Equipe Labélisée Ligue Contre le Cancer, Paris, France.
EMBO Rep. 2023 Jan 9;24(1):e56075. doi: 10.15252/embr.202256075. Epub 2022 Nov 4.
Mitosis leads to global downregulation of transcription that then needs to be efficiently resumed. In somatic cells, this is mediated by a transient hyper-active state that first reactivates housekeeping and then cell identity genes. Here, we show that mouse embryonic stem cells, which display rapid cell cycles and spend little time in G1, also display accelerated reactivation dynamics. This uniquely fast global reactivation lacks specificity towards functional gene families, enabling the restoration of all regulatory functions before DNA replication. Genes displaying the fastest reactivation are bound by CTCF, a mitotic bookmarking transcription factor. In spite of this, the post-mitotic global burst is robust and largely insensitive to CTCF depletion. There are, however, around 350 genes that respond to CTCF depletion rapidly after mitotic exit. Remarkably, these are characterised by promoter-proximal mitotic bookmarking by CTCF. We propose that the structure of the cell cycle imposes distinct constrains to post-mitotic gene reactivation dynamics in different cell types, via mechanisms that are yet to be identified but that can be modulated by mitotic bookmarking factors.
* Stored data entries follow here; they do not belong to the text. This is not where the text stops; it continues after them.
(** After the first [v >>= 7] the value is below [2^24]: four more
    rounds empty it. *)
Definition writeVariableLengthQuantity (value : Z) : list Z :=
  vlq_loop 5 (sar value 7) [band value 127].

Definition writeInt16BE (value : Z) : list Z :=
  [band (sar value 8) 255; band value 255].

Definition writeInt32BE (value : Z) : list Z :=
  [band (sar value 24) 255; band (sar value 16) 255;
   band (sar value 8) 255; band value 255].

Record DeltaEvent := mkDelta { delta : Z; d_data : list Z }.

Definition createMidiTrack (events : list DeltaEvent) : list Z :=
  let trackData :=
    flat_map (fun e => writeVariableLengthQuantity (delta e) ++ d_data e) events
    ++ writeVariableLengthQuantity 0 ++ [255; 47; 0] in
  [77; 84; 114; 107] ++ writeInt32BE (Z.of_nat (List.length trackData)) ++ trackData.

Record MidiExportOptions := mkOptions {
  tempo : Q;
  ppq : option Z;
  includeChords : option bool;
  includeMelody : option bool
}.

Record AbsoluteEvent := mkAbs { absoluteTick : Z; data : list Z }.

Definition opt_default {A} (o : option A) (d : A) : A :=
  match o with Some x => x | None => d end.

Definition ticksPerBeat (o : MidiExportOptions) : Z := opt_default (ppq o) 480.

Definition timeToTicks (o : MidiExportOptions) (t : Q) : Z :=
  Math_round (t * tempo o / 60 * inject_Z (ticksPerBeat o)).

Definition melodyEvents (o : MidiExportOptions) (n : Note) : list AbsoluteEvent :=
  let midiNote := noteToMidi (note n) in
  let vel := Math_round (num_or (velocity n) (8 # 10) * 127) in
  let startTick := timeToTicks o (time n) in
  let durationTicks := Z.max 1 (timeToTicks o (num_or (duration n) (1 # 4))) in
  [mkAbs startTick [144; midiNote; vel];
   mkAbs (startTick + durationTicks) [128; midiNote; 0]].

Definition chordEvents (o : MidiExportOptions) (c : Chord) : list AbsoluteEvent :=
  let startTick := timeToTicks o (chord_time c) in
  let durationTicks := Z.max 1 (timeToTicks o (num_or (chord_duration c) 1)) in
  flat_map (fun noteStr =>
              let midiNote := noteToMidi noteStr in
              [mkAbs startTick [145; midiNote; 80];
               mkAbs (startTick + durationTicks) [129; midiNote; 0]])
           (notes c).

(** The events as pushed, melody first, before the sort. *)
Definition pushedEvents (melody : list Note) (chords : list Chord)
           (o : MidiExportOptions) : list AbsoluteEvent :=
  (if opt_default (includeMelody o) true
   then flat_map (melodyEvents o) melody else [])
  ++
  (if opt_default (includeChords o) true
   then flat_map (chordEvents o) chords else []).

Definition isNoteOff (e : AbsoluteEvent) : bool :=
  band (nth 0 (data e) 0) 240 =? 128.

Definition isNoteOn (e : AbsoluteEvent) : bool :=
  band (nth 0 (data e) 0) 240 =? 144.

(** The comparison function handed to [absoluteEvents.sort]. *)
Definition compareEvents (a b : AbsoluteEvent) : Z :=
  if negb (absoluteTick a =? absoluteTick b)
  then absoluteTick a - absoluteTick b
  else if negb (Bool.eqb (isNoteOff a) (isNoteOff b))
       then (if isNoteOff a then -1 else 1)
       else 0.

Definition absoluteEvents (melody : list Note) (chords : list Chord)
           (o : MidiExportOptions) : list AbsoluteEvent :=
  sort compareEvents (pushedEvents melody chords o).

Fixpoint deltaEncode (lastTick : Z) (evs : list AbsoluteEvent) : list DeltaEvent :=
  match evs with
  | [] => []
  | e :: r =>
      mkDelta (Z.max 0 (absoluteTick e - lastTick)) (data e)
      :: deltaEncode (absoluteTick e) r
  end.

Definition chars (s : string) : list Z :=
  map code (list_ascii_of_string s).

Definition headerChunk (o : MidiExportOptions) : list Z :=
  [77; 84; 104; 100; 0; 0; 0; 6; 0; 1]
  ++ writeInt16BE 2 ++ writeInt16BE (ticksPerBeat o).

Definition tempoTrack (o : MidiExportOptions) : list Z :=
  let microsecondsPerBeat := Math_round (60000000 / tempo o) in
  createMidiTrack
    [mkDelta 0 [255; 81; 3;
                band (sar microsecondsPerBeat 16) 255;
                band (sar microsecondsPerBeat 8) 255;
                band microsecondsPerBeat 255];
     mkDelta 0 [255; 88; 4; 4; 2; 24; 8];
     mkDelta 0 ([255; 3; 11] ++ chars "Audio Track")].

Definition noteTrack (melody : list Note) (chords : list Chord)
           (o : MidiExportOptions) : list Z :=
  createMidiTrack (deltaEncode 0 (absoluteEvents melody chords o)).

Definition exportMelodyToMidi (melody : list Note) (chords : list Chord)
           (o : MidiExportOptions) : list Z :=
  map ToUint8 (headerChunk o ++ tempoTrack o ++ noteTrack melody chords o).

End MidiExport.

(** ** The single-file analysis page *)

Module AudioToStrudel.
Import JS.
Local Open Scope string_scope.
Local Open Scope list_scope.
Local Open Scope Q_scope.

(** [AnalysisParams] of components/analysis-parameters.tsx; the field
    [quantizeNotes] is [doQuantizeNotes] here, the name being taken by
    the function. *)
Record AnalysisParams := mkParams {
  autoDetectTempo : bool;
  targetTempo : Z;
  autoDetectKey : bool;
  targetKey : string;
  timeSignature : string;
  minNoteDuration : Q;
  pitchSensitivity : Q;
  doQuantizeNotes : bool;
  quantizeValue : string
}.

Definition defaultAnalysisParams : AnalysisParams :=
  mkParams true 120 true "C" "4/4" 50 70 true "1/16".

Definition sum_products (xs ys : list Q) : Q :=
  fold_left (fun acc p => acc + fst p * snd p) (combine xs ys) 0.

(** The inner loop of [detectPitch]: the sum of [frame[i] * frame[i + period]]
    over [0 <= i < frame.length - period], for a period that is not negative. *)
Definition autocorr (frame : list Q) (period : Z) : Q :=
  sum_products frame (skipn (Z.to_nat period) frame).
有丝分裂导致转录的全局下调,然后需要有效地恢复。在体细胞中,这是通过短暂的超活跃状态介导的,首先重新激活管家基因,然后是细胞身份基因。在这里,我们表明,具有快速细胞周期且很少停留在 G1 期的小鼠胚胎干细胞也表现出加速的再激活动力学。这种独特的快速全局再激活对功能基因家族没有特异性,能够在 DNA 复制之前恢复所有调节功能。显示最快再激活的基因被 CTCF 结合,CTCF 是一种有丝分裂书签转录因子。尽管如此,有丝分裂后的全球爆发仍然很强大,并且对 CTCF 耗竭的敏感性很低。然而,大约有 350 个基因在有丝分裂后迅速对 CTCF 耗竭作出反应。值得注意的是,这些基因的特征是由 CTCF 在启动子近端进行有丝分裂书签。我们提出,细胞周期的结构通过尚未确定但可以通过有丝分裂书签因子调节的机制,对不同类型的细胞的有丝分裂后基因再激活动力学施加独特的限制。